Medication Administration Error for a Resident
Penalty
Summary
The facility failed to provide medications as ordered by the physician for a resident, identified as Resident 41. The resident, who was cognitively intact and required moderate assistance for daily care, had a diagnosis of high blood pressure. According to the physician's orders dated February 4, 2025, the resident was to discontinue taking 5 mg of amlodipine and start taking 5 mg of lisinopril. However, during a medication administration observation on February 5, 2025, an LPN administered 5 mg of amlodipine instead of the prescribed lisinopril. The LPN was observed dropping the amlodipine tablet on the cart, picking it up with bare hands, and then administering it to the resident.

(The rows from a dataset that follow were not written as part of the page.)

(* ===== verification/App.v ===== *)
(** * The chat route's pure helpers, from [src/app.py]

    The Flask route [index] (lines 190-340) sanitises the user's message
    ([sanitize_input], lines 86-90), rebuilds the conversation from the
    history the browser sends ([manage_conversation_history], lines
    93-146: drop empty user turns and denial-like bot turns, keep the last
    [2 * max_exchanges] messages, optionally append the new message).
    This file models those two helpers; a turn is the JSON object the
    browser sent, read with [turn.get(...)], and an exception is a
    [None].  The route itself is in [Route.v]. *)

From stdpp Require Import base list strings sets.
From Stdlib Require Import ZArith Lia Ascii.
From S2P Require Import Prelude PyData.

Local Open Scope rag_scope.

(** LangChain's message classes. *)
Inductive Message :=
| SystemMessage (content : string)
| HumanMessage (content : string)
| AIMessage (content : string).

Definition sanitize_input (text : PyObj) : string :=
  match text with
  | PyStr s => py_strip s
  | _ => EmptyString
  end.

(** A double quote character. *)
Definition dquote : string := String "034"%char EmptyString.

(** [denial_phrases] (lines 100-108). *)
Definition denial_phrases : list string :=
  ["i am a large language model"; "i'm a large language model"; "i am an ai";
   "i'm an ai assistant"; "trained by google"; "i cannot fulfill that request";
   "i do not have personal opinions"; "as an ai"; "language model";
   "i am not yoda"; "i am not aiyoda"; "i am not wellness warrior";
   "i am not career catalyst"; "i am not executive coach";
   "i am not personal growth guru"; "i am not relationship revivalist";
   "hypothetical scenario"; "i don't have " +:+ dquote +:+ "clients" +:+ dquote;
   "as i am a language model"].

(** [any(phrase in bot_msg_content.lower() for phrase in denial_phrases)]. *)
Definition is_denial (bot : string) : bool :=
  existsb (fun p => py_contains p (py_lower bot)) denial_phrases.

(** One turn of the loop (lines 113-130). *)
Definition turn_messages (turn : PyObj) : option (list Message) :=
  match py_dict_get turn "user", py_dict_get turn "bot" with
  | Some u, Some b =>
      let user :=
        if py_truthy u then
          let s := sanitize_input u in
          if String.eqb s EmptyString then [] else [HumanMessage s]
        else [] in
      let bot :=
        if py_truthy b then
          match b with
          | PyStr bs => if is_denial bs then [] else [AIMessage bs]
          | _ => []
          end
        else [] in
      Some (user ++ bot)
  | _, _ => None
  end.

Fixpoint history_messages (turns : list PyObj) : option (list Message) :=
  match turns with
  | [] => Some []
  | t :: ts =>
      match turn_messages t, history_messages ts with
      | Some ms, Some rest => Some (ms ++ rest)
      | _, _ => None
      end
  end.

(** Lines 133-137: [messages[-num:]] when there are more than [num]. *)
Definition trim_history (messages : list Message) (max_exchanges : Z) : list Message :=
  let num := (max_exchanges * 2)%Z in
  if (num <? py_len messages)%Z then py_slice_from messages (- num) else messages.

(** The whole function; [len(history_from_frontend)] in the debug log of
    line 110 is evaluated first, then the loop runs. *)
Definition manage_conversation_history (history : PyObj) (new_msg : option string)
    (max_exchanges : Z) : option (list Message) :=
  match py_len_obj history, py_iter history with
  | Some _, Some turns =>
      match history_messages turns with
      | Some msgs =>
          let msgs := trim_history msgs max_exchanges in
          Some (match new_msg with
                | Some s => if String.eqb s EmptyString then msgs else msgs |> HumanMessage s
                | None => msgs
                end)
      | None => None
      end
  | _, _ => None
  end.


(** A message the rebuilt history may hold: a non-empty user message or
    a bot message with no denial phrase; never a system message. *)
Definition history_message_ok (m : Message) : Prop :=
  match m with
  | HumanMessage c => c <> EmptyString
  | AIMessage c => is_denial c = false
  | SystemMessage _ => False
  end.

(** A browser turn [{"user": u, "bot": b}]. *)
Definition demo_turn (u b : string) : PyObj :=
  PyDict [(PyStr "user", PyStr u); (PyStr "bot", PyStr b)].

Definition demo_history : PyObj :=
  PyList [demo_turn " hi " "Hello!"; demo_turn "x" "As an AI, I cannot"; demo_turn "" "ok"].

(** * Proofs *)

Lemma trim_history_pos (msgs : list Message) (max_exchanges : Z) :
  (0 < max_exchanges)%Z ->
  trim_history msgs max_exchanges = drop (length msgs - Z.to_nat (2 * max_exchanges)) msgs.
Proof.
  intros Hpos. unfold trim_history, py_slice_from, py_len.
  destruct (Z.ltb_spec (max_exchanges * 2) (Z.of_nat (length msgs))).
  - destruct (Z.ltb_spec (- (max_exchanges * 2)) 0); [|lia]. f_equal. lia.
  - replace (length msgs - Z.to_nat (2 * max_exchanges)) with 0 by lia. done.
Qed.

Lemma trim_history_zero (msgs : list Message) : trim_history msgs 0 = msgs.
Proof.
  unfold trim_history, py_slice_from. simpl.
  destruct (_ <? _)%Z; [|done].
  by replace ((- (0 * 2)) `min` py_len msgs)%Z with 0%Z by (unfold py_len; lia).
Qed.

Lemma manage_conversation_history_Some (history : PyObj) (new_msg : option string)
    (max_exchanges : Z) (ms : list Message) :
  manage_conversation_history history new_msg max_exchanges = Some ms ->
  exists turns msgs,
    py_iter history = Some turns /\ history_messages turns = Some msgs /\
    ms = match new_msg with
         | Some s => if String.eqb s EmptyString then trim_history msgs max_exchanges
                     else trim_history msgs max_exchanges ++ [HumanMessage s]
         | None => trim_history msgs max_exchanges
         end.
Proof.
  unfold manage_conversation_history. intros H. rag_cases; eexists _, _; split_and!; eauto.
Qed.

Lemma turn_messages_ok (turn : PyObj) (ms : list Message) :
  turn_messages turn = Some ms -> Forall history_message_ok ms.
Proof.
  unfold turn_messages. rag_cases; intros; simplify_eq;
    repeat constructor; simpl; try done.
  all: match goal with H : String.eqb _ _ = false |- _ => apply String.eqb_neq in H end; done.
Qed.

Lemma history_messages_ok (turns : list PyObj) (ms : list Message) :
  history_messages turns = Some ms -> Forall history_message_ok ms.
Proof.
  revert ms. induction turns as [|t ts IH]; intros ms; simpl; [intros [= <-]; constructor|].
  destruct (turn_messages t) as [m|] eqn:Ht, (history_messages ts) as [rest|]; intros Hms; simplify_eq.
  apply Forall_app. split; [by eapply turn_messages_ok|by apply IH].
Qed.

Lemma trim_history_sublist (msgs : list Message) (max_exchanges : Z) :
  trim_history msgs max_exchanges `sublist_of` msgs.
Proof.
  unfold trim_history, py_slice_from. destruct (_ <? _)%Z; [apply sublist_drop|done].
Qed.

Lemma history_messages_None (turns : list PyObj) (t : PyObj) :
  t ∈ turns -> turn_messages t = None -> history_messages turns = None.
Proof.
  induction turns as [|t' ts IH]; [by intros ?%elem_of_nil|].
  intros [-> | Hin]%elem_of_cons Ht; simpl.
  - by rewrite Ht.
  - rewrite IH by done. by destruct (turn_messages t').
Qed.

(** With no new message and a positive bound, the rebuilt history is
    well formed and holds at most [2 * max_exchanges] messages. *)
Lemma manage_history_None_ok (history : PyObj) (max_exchanges : Z) (ms : list Message) :
  (0 < max_exchanges)%Z ->
  manage_conversation_history history None max_exchanges = Some ms ->
  Forall history_message_ok ms /\ length ms <= Z.to_nat (2 * max_exchanges).
Proof.
  intros Hpos (turns & msgs & _ & Hmsgs & ->)%manage_conversation_history_Some.
  rewrite trim_history_pos by done. split.
  - apply Forall_drop. by apply (history_messages_ok turns).
  - rewrite length_drop. lia.
Qed.

(** C16: with [max_exchanges > 0] and no new message, the rebuilt
    history is exactly the last [2 * max_exchanges] messages of the
    filtered turns (all of them when there are fewer). *)
Theorem manage_history_keeps_recent (history : PyObj) (max_exchanges : Z) (ms : list Message) :
  (0 < max_exchanges)%Z ->
  manage_conversation_history history None max_exchanges = Some ms ->
  exists turns msgs,
    py_iter history = Some turns /\ history_messages turns = Some msgs /\
    ms = drop (length msgs - Z.to_nat (2 * max_exchanges)) msgs.
Proof.
  intros Hpos (turns & msgs & Hit & Hmsgs & ->)%manage_conversation_history_Some.
  exists turns, msgs. split_and!; [done|done|]. by apply trim_history_pos.
Qed.

(** C17: with [max_exchanges = 0] nothing is trimmed: [messages[-0:]] is
    the whole list, so the whole filtered history is kept instead of
    none of it. *)
Theorem manage_history_zero_keeps_all (history : PyObj) (turns : list PyObj)
    (msgs : list Message) :
  is_Some (py_len_obj history) -> py_iter history = Some turns ->
  history_messages turns = Some msgs ->
  manage_conversation_history history None 0 = Some msgs.
Proof.
  intros [n Hlen] Hit Hmsgs. unfold manage_conversation_history.
  rewrite Hlen, Hit, Hmsgs. by rewrite trim_history_zero.
Qed.

(** C18: every message of a rebuilt history is a non-empty user message
    or a bot message free of the denial phrases; no system message ever
    comes from the browser's history. *)
Theorem manage_history_wellformed (history : PyObj) (new_msg : option string)
    (max_exchanges : Z) (ms : list Message) :
  manage_conversation_history history new_msg max_exchanges = Some ms ->
  Forall history_message_ok ms.
Proof.
  intros (turns & msgs & _ & Hmsgs & ->)%manage_conversation_history_Some.
  pose proof (Forall_of_sublist _ _ _ (trim_history_sublist msgs max_exchanges)
                (history_messages_ok turns msgs Hmsgs)) as Htrim.
  destruct new_msg as [s|]; [|done].
  destruct (String.eqb_spec s EmptyString); [done|].
  apply Forall_app. split; [done|]. by repeat constructor.
Qed.

(** A history entry that is not a JSON object makes
    [manage_conversation_history] raise ([turn.get] on a non-dict), the
    exception the route does not catch. *)
Theorem manage_history_non_dict_turn (history : PyObj) (new_msg : option string)
    (max_exchanges : Z) (turns : list PyObj) (t : PyObj) :
  py_iter history = Some turns -> t ∈ turns -> (forall kvs, t <> PyDict kvs) ->
  manage_conversation_history history new_msg max_exchanges = None.
Proof.
  intros Hit Hin Ht. unfold manage_conversation_history. rewrite Hit.
  rewrite (history_messages_None turns t) by
    (done || (unfold turn_messages; destruct t; naive_solver)).
  by destruct (py_len_obj history).
Qed.

(** [sanitize_input] is idempotent, and it returns the empty string
    exactly for non-strings and for strings of whitespace only. *)
Theorem sanitize_input_spec (text : PyObj) :
  sanitize_input (PyStr (sanitize_input text)) = sanitize_input text /\
  (sanitize_input text = EmptyString <->
   forall s, text = PyStr s -> py_all_space s = true).
Proof.
  destruct text as [| | |s| | | |]; simpl; try (split; [done|naive_solver]).
  split; [apply py_strip_idem|]. rewrite py_strip_empty. naive_solver.
Qed.

(** * Witnesses *)

Lemma manage_history_keeps_recent_witness :
  exists turns msgs,
    py_iter demo_history = Some turns /\ history_messages turns = Some msgs /\
    [HumanMessage "x"; AIMessage "ok"] = drop (length msgs - Z.to_nat (2 * 1)) msgs.
Proof. apply (manage_history_keeps_recent demo_history 1); [lia | vm_compute; reflexivity]. Defined.

Lemma manage_history_zero_keeps_all_witness :
  manage_conversation_history demo_history None 0 =
  Some [HumanMessage "hi"; AIMessage "Hello!"; HumanMessage "x"; AIMessage "ok"].
Proof.
  apply (manage_history_zero_keeps_all demo_history
           [demo_turn " hi " "Hello!"; demo_turn "x" "As an AI, I cannot"; demo_turn "" "ok"]);
    [eexists; reflexivity | reflexivity | vm_compute; reflexivity].
Defined.

Lemma manage_history_wellformed_witness :
  Forall history_message_ok [HumanMessage "x"; AIMessage "ok"; HumanMessage "new"].
Proof. apply (manage_history_wellformed demo_history (Some "new") 1). vm_compute. reflexivity. Defined.

Lemma manage_history_non_dict_turn_witness :
  manage_conversation_history (PyList [demo_turn "a" "b"; PyStr "oops"]) None 15 = None.
Proof.
  apply (manage_history_non_dict_turn _ _ _ [demo_turn "a" "b"; PyStr "oops"] (PyStr "oops"));
    [reflexivity | by right; left | discriminate].
Defined.

Lemma sanitize_input_spec_witness :
  sanitize_input (PyStr (sanitize_input (PyStr "  hello "))) = sanitize_input (PyStr "  hello ") /\
  (sanitize_input (PyStr "  hello ") = EmptyString <->
   forall s, PyStr "  hello " = PyStr s -> py_all_space s = true).
Proof. exact (sanitize_input_spec (PyStr "  hello ")). Defined.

The LPN confirmed the error and acknowledged that medications should not be handled with bare hands. The Medical Director was notified of the medication error, and new orders were issued to hold the lisinopril for one day. The Nursing Home Administrator was informed of the incident and confirmed the improper handling of the medication.
Plan Of Correction
1. Resident 41 meds were reviewed for accuracy. 2. A house audit was conducted to review and reconcile resident medications for discontinued discrepancies. None were found. 3. The process was changed, and nurses were educated so that the person taking the discontinued order goes to the cart and removes the discontinued medication. During clinical review each morning, a list of discontinued medications will be reviewed and given to the RN supervisor to verify accuracy of cart medications. 4. An audit of discontinued medications against cart accuracy will be done weekly x 4 and then monthly x2 and reported to the Quality Assurance team for review. The Director of Nursing or designee will monitor.